Published: 11 January 2010

Abstract

Introduction

A pro-apoptotic effect of circulating mediators on renal tubular epithelial cells has been involved in the pathogenesis of sepsis-associated acute kidney injury (AKI). Adsorption techniques have been showed to efficiently remove inflammatory cytokines from plasma. The aim of this study was to evaluate the efficiency of the hydrophobic resin Amberchrom CG161 M to adsorb from septic plasma soluble mediators involved in tubular injury.

Methods

We enrolled in the study 10 critically ill patients with sepsis-associated AKI and we evaluated the effects of their plasma on granulocyte adhesion, apoptosis and functional alterations of cultured human kidney tubular epithelial cells. We established an in vitro model of plasma adsorption and we studied the protective effect of unselective removal of soluble mediators by the Amberchrom CG161 M resin on septic plasma-induced tubular cell injury.

Results

Plasma from septic patients induced granulocyte adhesion, apoptosis and altered polarity in tubular cells.
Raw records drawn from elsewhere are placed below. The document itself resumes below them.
(** C40: A final fragment without data that continues nothing ends the program or does
    nothing, as the network cuts the bytes: if the first byte of a text frame arrives
    in the same read, the message is taken for a text of length 2{^64} - 1, and the
    [std::string] of the callback throws; if it arrives alone, the client goes on. *)
Theorem lone_continuation_crashes mg_random c client func x l :
  (∀ n, zlen (mg_random n) = 4) →
  sound c → idle c → len (send c) < 2 ^ 31 → m_recv_func client = Some func →
  is_bytes (x :: l) → Z.land x 15 = MgWebsocket.WEBSOCKET_OP_TEXT → zlen (stray ++ x :: l) <= room c →
  (∃ evs c', read_conn mg_random c (stray ++ x :: l) = Ok (evs, c') ∧ feed_client evs client = Fault)
  ∧ (∃ evs c', read_conn mg_random c stray = Ok (evs, c') ∧ feed_client evs client = Ok ([], client)
       ∧ sound c' ∧ idle c').
Proof.
  intros Hr Hs Hi Hl Hf Hb Hx Hroom. assert (Hstray : is_bytes stray).
  { repeat apply Forall_cons_2; [unfold is_byte; lia..|by apply Forall_nil]. }
  split.
  - destruct (read_idle mg_random c _ Hs Hi Hroom) as (io & E & Ec & El & Hs1).
    specialize (Hs1 ltac:(by apply is_bytes_app)). set (c1 := set_recv c io 0) in *.
    destruct (ws_turn_stray mg_random c1 (x :: l) Hs1) as (x' & c2 & Et & Hs2 & K2 & Eo2 & Ec2 & Es2 & ->); [done|done|].
    pose proof (content_zlen _ _ (sound_recv _ Hs2) Ec2) as El2.
    assert (Hlo : left_over c2 = zlen (x :: l)) by (unfold left_over; lia).
    assert (Hsize : zlen (x :: l) <= RECV_BOUND).
    { pose proof (sound_size _ Hs2). pose proof (sound_recv _ Hs2) as Hw2. unfold wf in Hw2. lia. }
    unfold RECV_BOUND, MG_MAX_RECV_BUF_SIZE, MG_IO_SIZE in Hsize. rewrite zlen_app in El. change (zlen stray) with 2 in El.
    destruct (ws_loop_any mg_random Hr (Z.to_nat (len io)) c2 Hs2) as (evs & c3 & E3 & _).
    { rewrite Es2, Hlo. cbn [send c1 set_recv]. lia. }
    { lia. }
    rewrite E. cbn [ws_loop]. step Et. step E3. do 2 eexists. split; [done|].
    cbn [app feed_client to_client]. step_bind. cbn [on_event_handle feed_client to_client hd]. rewrite Hx, Hf.
    by rewrite bool_decide_eq_true_2 by done.
  - destruct (read_idle mg_random c stray Hs Hi) as (io & E & Ec & El & Hs1).
    { rewrite zlen_app in Hroom. pose proof (zlen_nonneg (x :: l)). lia. }
    specialize (Hs1 Hstray). set (c1 := set_recv c io 0) in *.
    destruct (ws_turn_stray mg_random c1 [] Hs1) as (x' & c2 & Et & Hs2 & K2 & Eo2 & Ec2 & Es2 & ->); [done|by rewrite app_nil_r|].
    pose proof Hi as (I1 & I2 & I3 & I4 & I5).
    assert (Hh : holding None ([] ++ []) c2).
    { split; [apply Hs2|done|done|apply Hs2|done]. }
    rewrite E, El. change (S (Z.to_nat (zlen stray))) with 3%nat. cbn [ws_loop]. step Et.
    rewrite (ws_turn_waits mg_random None [] [] c2) by done. step_bind.
    do 2 eexists. split; [done|]. split; [done|]. split; [done|].
    split; [apply Hs2|]. split; [done|]. split; [done|]. split; [apply Hs2|].
    exact (eq_trans (kind_websocket _ _ K2) I5).
Qed.

(** ** Concrete runs *)

Definition any_mask (n : nat) : list Z := [17; 34; 51; 68].

(** [HTTP/1.1 101 ok] and a blank line. *)
Definition sample_answer : list Z := [72; 84; 84; 80; 47; 49; 46; 49; 32; 49; 48; 49; 32; 111; 107] ++ [13; 10; 13; 10].

(** A text in two fragments, a ping between them, and one more text. *)
Definition sample_frames : list frame :=
  [mk_frame false 1 None [104; 101]; mk_frame true 9 None [7]; mk_frame true 0 None [108; 108; 111];
   mk_frame true 1 None [33]].

Definition sample_connection : mg_connection :=
  mk_mg_connection empty_iobuf empty_iobuf 0 false true false 0.

(** The reads cut the answer, the header of a frame and the data of another. *)
Definition sample_chunks : list (list Z) :=
  let b := sample_answer ++ stream sample_frames in
  [take 5 b; take 15 (drop 5 b); take 6 (drop 20 b); drop 26 b].

(** Chunks of at least one byte that fit, one after the other. *)
Ltac fits_by_run :=
  repeat (split; [vm_compute; discriminate|]; split; [vm_compute; discriminate|];
    let E := fresh in intros ? ? E; vm_compute in E; injection E as <- <-); exact I.

Lemma sample_accepts : accepts sample_answer.
Proof. split; [reflexivity|]. split; [by vm_compute|reflexivity]. Qed.

Lemma sample_carries : carries [(1, [104; 101; 108; 108; 111]); (1, [33])] sample_frames.
Proof.
  apply (carries_parts 1 None [104; 101] [108; 108; 111] [(1, [33])]
           [mk_frame true 9 None [7]; mk_frame true 0 None [108; 108; 111]]); [by left| |].
  - apply continued_control; [split; [done|by left]|]. apply continued_last.
  - apply carries_whole; [by left|]. apply carries_nil.
Qed.

Lemma sample_well_formed : well_formed None sample_frames.
Proof.
  split; [right; right; split; [by left|by right]|]. do 2 (split; [by vm_compute|]).
  split; [right; left; split; [by left|done]|]. do 2 (split; [by vm_compute|]).
  split; [left; split; [done|by eexists]|]. do 2 (split; [by vm_compute|]).
  split; [right; right; split; [by left|by left]|]. do 2 (split; [by vm_compute|]). exact I.
Qed.
(* ===== verification/MgTimer.v ===== *)
(** * MgTimer: the timers of the embedded library

    Models [mg_timer_init], [mg_timer_free] and [mg_timer_poll] of
    [src/websocket/mongoose.cpp]: [g_timers] is the list, each timer with its address.
    What a poll calls is returned; the functions called do not touch the timers.  Times are
    milliseconds since the machine was started, far from the end of an [int64_t].
    The client of the program has one timer, which connects and reconnects it
    ([src/websocket/ws_client.cpp]). *)

From S2P Require Import Prelude.

Definition MG_TIMER_REPEAT : Z := 1.
Definition MG_TIMER_RUN_NOW : Z := 2.

Record mg_timer := mk_mg_timer {
  period_ms : Z;
  expire : Z;
  t_flags : Z;
  fn : Z;
  t_arg : Z;
}.

Definition set_expire (t : mg_timer) (at_ms : Z) : mg_timer :=
  mk_mg_timer (period_ms t) at_ms (t_flags t) (fn t) (t_arg t).

(** [fn(arg)], by the timer at an address. *)
Record timer_call := mk_call {
  call_timer : Z;
  call_fn : Z;
  call_arg : Z;
}.

(** [oldnow] is static in [mg_timer_poll]. *)
Record timer_state := mk_timers {
  g_timers : list (Z * mg_timer);
  oldnow : Z;
}.

Definition mg_timer_init (a ms flags func arg : Z) (s : timer_state) : list timer_call * timer_state :=
  (if negb (Z.land flags MG_TIMER_RUN_NOW =? 0) then [mk_call a func arg] else [],
   mk_timers ((a, mk_mg_timer ms 0 flags func arg) :: g_timers s) (oldnow s)).

Fixpoint remove_timer (a : Z) (l : list (Z * mg_timer)) : list (Z * mg_timer) :=
  match l with
  | [] => []
  | (b, t) :: l => if b =? a then l else (b, t) :: remove_timer a l
  end.

Definition mg_timer_free (a : Z) (s : timer_state) : timer_state :=
  mk_timers (remove_timer a (g_timers s)) (oldnow s).

Definition repeats (t : mg_timer) : bool := negb (Z.land (t_flags t) MG_TIMER_REPEAT =? 0).

(** The body of the [for]: whether the function is called, and the timer afterwards. *)
Definition timer_turn (now_ms : Z) (t : mg_timer) : bool * mg_timer :=
  let t := if expire t =? 0 then set_expire t (now_ms + period_ms t) else t in
  if now_ms <? expire t then (false, t)
  else (true, set_expire t (if period_ms t <? now_ms - expire t then now_ms + period_ms t
                            else expire t + period_ms t)).

(** A timer that does not repeat frees itself after its call. *)
Fixpoint timers_loop (now_ms : Z) (l : list (Z * mg_timer)) : list timer_call * list (Z * mg_timer) :=
  match l with
  | [] => ([], [])
  | (a, t) :: l =>
      let '(fired, t') := timer_turn now_ms t in
      let '(calls, l') := timers_loop now_ms l in
      (if fired then mk_call a (fn t) (t_arg t) :: calls else calls,
       if fired && negb (repeats t) then l' else (a, t') :: l')
  end.

Definition mg_timer_poll (now_ms : Z) (s : timer_state) : list timer_call * timer_state :=
  let l := if now_ms <? oldnow s then (λ at_, (at_.1, set_expire at_.2 0)) <$> g_timers s
           else g_timers s in
  let '(calls, l) := timers_loop now_ms l in
  (calls, mk_timers l now_ms).

(** ** Polls at one time after the other *)

Fixpoint polls (nows : list Z) (s : timer_state) : list timer_call * timer_state :=
  match nows with
  | [] => ([], s)
  | now :: nows =>
      let '(calls, s) := mg_timer_poll now s in
      let '(calls', s) := polls nows s in (calls ++ calls', s)
  end.

(** The calls of one timer. *)
Definition count (a : Z) (calls : list timer_call) : Z :=
  zlen (filter (λ c, call_timer c = a) calls).

(** The clock does not go back, and the polls are at most [gap] apart. *)
Fixpoint steady (gap now : Z) (nows : list Z) : Prop :=
  match nows with
  | [] => True
  | next :: nows => now <= next <= now + gap ∧ steady gap next nows
  end.

Fixpoint last_time (now : Z) (nows : list Z) : Z :=
  match nows with [] => now | next :: nows => last_time next nows end.

Lemma count_app a l k : count a (l ++ k) = count a l + count a k.
Proof. unfold count. by rewrite filter_app, zlen_app. Qed.

Lemma count_cons a c l : count a (c :: l) = (if bool_decide (call_timer c = a) then 1 else 0) + count a l.
Proof. unfold count. rewrite filter_cons. case_decide; case_bool_decide; try done; len. Qed.

(** *** One timer among the others *)

Lemma timers_loop_addresses now l a : a ∈ (timers_loop now l).2.*1 → a ∈ l.*1.
Proof.
  induction l as [|[b t] l IH]; [done|]. cbn [timers_loop]. destruct (timer_turn now t) as [fired t'].
  destruct (timers_loop now l) as [calls l']. cbn [fst snd] in *. rewrite fmap_cons, elem_of_cons.
  destruct (fired && _); [by auto|]. rewrite fmap_cons, elem_of_cons. cbn. intros [->|H]; auto.
Qed.

Lemma timers_loop_nodup now l : NoDup l.*1 → NoDup (timers_loop now l).2.*1.
Proof.
  induction l as [|[b t] l IH]; [done|]. rewrite fmap_cons, NoDup_cons. intros [Hb Hl].
  pose proof (timers_loop_addresses now l b) as Ha. cbn [timers_loop].
  destruct (timer_turn now t) as [fired t'], (timers_loop now l) as [calls l']. cbn [fst snd] in *.
  destruct (fired && _); [by apply IH|]. rewrite fmap_cons, NoDup_cons. cbn. auto.
Qed.

Lemma timers_loop_absent now l a : a ∉ l.*1 → count a (timers_loop now l).1 = 0.
Proof.
  induction l as [|[b t] l IH]; [done|]. rewrite fmap_cons, not_elem_of_cons. cbn [fst].
  intros [Hne Hl]. specialize (IH Hl). cbn [timers_loop].
  destruct (timer_turn now t) as [fired t'], (timers_loop now l) as [calls l']. cbn [fst snd] in *.
  destruct fired; [|done]. rewrite count_cons, bool_decide_eq_false_2 by (cbn; congruence). lia.
Qed.

(** The others do not matter to a timer that repeats. *)
Lemma timers_loop_one now l a t :
  NoDup l.*1 → (a, t) ∈ l → repeats t = true →
  count a (timers_loop now l).1 = (if (timer_turn now t).1 then 1 else 0)
  ∧ (a, (timer_turn now t).2) ∈ (timers_loop now l).2.
Proof.
  intros Hd Hin Hrep. induction l as [|[b t0] l IH]; [by apply elem_of_nil in Hin|].
  rewrite fmap_cons, NoDup_cons in Hd. destruct Hd as [Hb Hd]. cbn [timers_loop].
  apply elem_of_cons in Hin as [[= <- <-]|Hin].
  - pose proof (timers_loop_absent now l a Hb) as H0.
    destruct (timer_turn now t) as [fired t'], (timers_loop now l) as [calls l']. cbn [fst snd] in *.
    rewrite Hrep, andb_false_r. split; [|by left].
    destruct fired; [|done]. rewrite count_cons, bool_decide_eq_true_2 by done. lia.
  - destruct (IH Hd Hin) as [H1 H2].
    assert (Hne : b ≠ a). { intros ->. apply Hb. apply list_elem_of_fmap. by exists (a, t). }
    destruct (timer_turn now t0) as [fired t'], (timers_loop now l) as [calls l']. cbn [fst snd] in *. split.
    + destruct fired; [|done]. rewrite count_cons, bool_decide_eq_false_2 by done. lia.
    + destruct (fired && _); [done|]. by right.
Qed.

(** *** The pace *)

(** The [k] calls so far were due, the next is not, and it will be within a period. *)
Record paced (a p t0 now k : Z) (s : timer_state) : Prop := {
  paced_nodup : NoDup (g_timers s).*1;
  paced_old : oldnow s = now;
  paced_timer : ∃ t, (a, t) ∈ g_timers s ∧ repeats t = true ∧ period_ms t = p
    ∧ expire t = t0 + (k + 1) * p;
  paced_due : now < t0 + (k + 1) * p <= now + p;
}.

Lemma poll_one now s a t :
  oldnow s <= now → NoDup (g_timers s).*1 → (a, t) ∈ g_timers s → repeats t = true →
  count a (mg_timer_poll now s).1 = (if (timer_turn now t).1 then 1 else 0)
  ∧ (a, (timer_turn now t).2) ∈ g_timers (mg_timer_poll now s).2
  ∧ NoDup (g_timers (mg_timer_poll now s).2).*1 ∧ oldnow (mg_timer_poll now s).2 = now.
Proof.
  intros Ho Hd Hin Hrep. unfold mg_timer_poll. rewrite (proj2 (Z.ltb_ge _ _)) by done.
  destruct (timers_loop_one now _ a t Hd Hin Hrep) as [H1 H2].
  pose proof (timers_loop_nodup now _ Hd) as H3.
  destruct (timers_loop now (g_timers s)) as [calls l]. done.
Qed.

Lemma poll_paced a p t0 now k s next :
  0 < p → 0 <= t0 → 0 <= k → paced a p t0 now k s → now <= next <= now + p →
  ∃ d, count a (mg_timer_poll next s).1 = d ∧ 0 <= d
    ∧ paced a p t0 next (k + d) (mg_timer_poll next s).2.
Proof.
  intros Hp H0 Hk [Hd Ho (t & Hin & Hrep & Ep & Ee) Hdue] Hnext.
  destruct (poll_one next s a t) as (E1 & E2 & E3 & E4); [lia|done..|].
  eexists. split; [exact E1|].
  assert (Hturn : timer_turn next t = if next <? expire t then (false, t)
                                      else (true, set_expire t (expire t + p))).
  { unfold timer_turn. rewrite (proj2 (Z.eqb_neq (expire t) 0)) by nia.
    destruct (Z.ltb_spec next (expire t)); [done|]. by rewrite Ep, (proj2 (Z.ltb_ge _ _)) by lia. }
  rewrite Hturn in *. destruct (Z.ltb_spec next (expire t)) as [L|L]; cbn [fst snd] in *.
  - split; [done|]. rewrite Z.add_0_r. split; [done|done| |lia]. by exists t.
  - split; [done|]. split; [done|done| |lia].
    eexists. split; [exact E2|]. split; [done|]. split; [done|]. cbn. lia.
Qed.

Lemma polls_paced nows a p t0 now k s :
  0 < p → 0 <= t0 → 0 <= k → paced a p t0 now k s → steady p now nows →
  k + count a (polls nows s).1 = (last_time now nows - t0) / p.
Proof.
  intros Hp H0. revert now k s. induction nows as [|next nows IH]; intros now k s Hk Hpaced Hs.
  - cbn. change (count a []) with 0. pose proof (paced_due _ _ _ _ _ _ Hpaced) as Hd.
    apply (Z.div_unique _ _ _ (now - t0 - k * p)); lia.
  - destruct Hs as [Hnext Hs]. cbn [polls last_time].
    destruct (poll_paced a p t0 now k s next Hp H0 Hk Hpaced Hnext) as (d & E & Hd & Hpaced').
    destruct (mg_timer_poll next s) as [calls s']. cbn [fst snd] in *.
    specialize (IH next (k + d) s' ltac:(lia) Hpaced' Hs).
    destruct (polls nows s') as [calls' s'']. cbn [fst snd] in *. rewrite count_app. lia.
Qed.

(** The first poll starts the clock of the timer. *)
Lemma first_poll_paced a ms func arg s t0 :
  0 < ms → 0 <= t0 → oldnow s <= t0 → NoDup (g_timers s).*1 → a ∉ (g_timers s).*1 →
  let s1 := (mg_timer_init a ms (Z.lor MG_TIMER_REPEAT MG_TIMER_RUN_NOW) func arg s).2 in
  count a (mg_timer_poll t0 s1).1 = 0 ∧ paced a ms t0 t0 0 (mg_timer_poll t0 s1).2.
Proof.
  intros Hp H0 Ho Hd Ha s1. set (t := mk_mg_timer ms 0 3 func arg).
  destruct (poll_one t0 s1 a t) as (E1 & E2 & E3 & E4); [done| |by left|done|].
  { cbn [s1 mg_timer_init snd g_timers]. rewrite fmap_cons. by apply NoDup_cons. }
  assert (Hturn : timer_turn t0 t = (false, set_expire t (t0 + ms))).
  { unfold timer_turn, t. cbn [expire period_ms Z.eqb]. cbn [set_expire expire period_ms].
    by rewrite (proj2 (Z.ltb_lt _ _)) by lia. }
  rewrite Hturn in *. split; [exact E1|]. split; [done|done| |lia].
  eexists. split; [exact E2|]. split; [done|]. split; [done|]. cbn. lia.
Qed.

(** The pace of a timer like the one of the websocket client: it runs at once, and
    then, polled in steps of at most one period, it has run once for each period that has
    passed since the first poll, however the polls fall: no tick is lost and none drifts,
    whatever other timers there are. *)
Theorem timer_keeps_pace a ms func arg s t0 nows :
  0 < ms → 0 <= t0 → oldnow s <= t0 → NoDup (g_timers s).*1 → a ∉ (g_timers s).*1 →
  steady ms t0 nows →
  let '(calls, s1) := mg_timer_init a ms (Z.lor MG_TIMER_REPEAT MG_TIMER_RUN_NOW) func arg s in
  calls = [mk_call a func arg]
  ∧ count a (calls ++ (polls (t0 :: nows) s1).1) = 1 + (last_time t0 nows - t0) / ms.
Proof.
  intros Hp H0 Ho Hd Ha Hs.
  destruct (first_poll_paced a ms func arg s t0 Hp H0 Ho Hd Ha) as [E Hpaced]. cbv zeta in *.
  destruct (mg_timer_init a ms _ func arg s) as [calls s1] eqn:Ei. injection Ei as <- _.
  split; [done|]. cbn [snd] in *. cbn [polls].
  destruct (mg_timer_poll t0 s1) as [calls' s2]. cbn [fst snd] in *.
  pose proof (polls_paced nows a ms t0 t0 0 s2 Hp H0 ltac:(lia) Hpaced Hs) as Hc.
  destruct (polls nows s2) as [calls'' s3]. cbn [fst snd] in *.
  rewrite !count_app, count_cons, bool_decide_eq_true_2, E by done. change (count a []) with 0. lia.
Qed.

(** Twelve seconds, polled each second but for two turns of eleven and a half. *)
Lemma timer_keeps_pace_witness :
  let '(calls, s1) := mg_timer_init 7 12000 3 1 2 (mk_timers [] 0) in
  calls = [mk_call 7 1 2]
  ∧ count 7 (calls ++ (polls [5000; 6000; 17500; 18500; 30000; 41000] s1).1) = 4.
Proof.
  refine (timer_keeps_pace 7 12000 1 2 (mk_timers [] 0) 5000 [6000; 17500; 18500; 30000; 41000] _ _ _ _ _ _).
  - done.
  - done.
  - done.
  - apply NoDup_nil_2.
  - apply not_elem_of_nil.
  - repeat split; vm_compute; discriminate.
Defined.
Plasma adsorption significantly decreased these effects and abated the concentrations of several soluble mediators. The inhibition of granulocyte adhesion to tubular cells was associated with the down-regulation of ICAM-1 and CD40. Resin adsorption inhibited tubular cell apoptosis induced by septic plasma by down-regulating the activation of caspase-3, 8, 9 and of Fas/death receptor-mediated signalling pathways. The alteration of cell polarity, morphogenesis, protein reabsorption and the down-regulation of the tight junction molecule ZO-1, of the sodium transporter NHE3, of the glucose transporter GLUT-2 and of the endocytic receptor megalin all induced by septic plasma were significantly reduced by resin adsorption.

Conclusions

Septic plasma induced a direct injury of tubular cells by favouring granulocyte adhesion, by inducing cell apoptosis and by altering cell polarity and function. All these biological effects are related to the presence of circulating inflammatory mediators that can be efficiently removed by resin adsorption with a consequent limitation of tubular cell injury.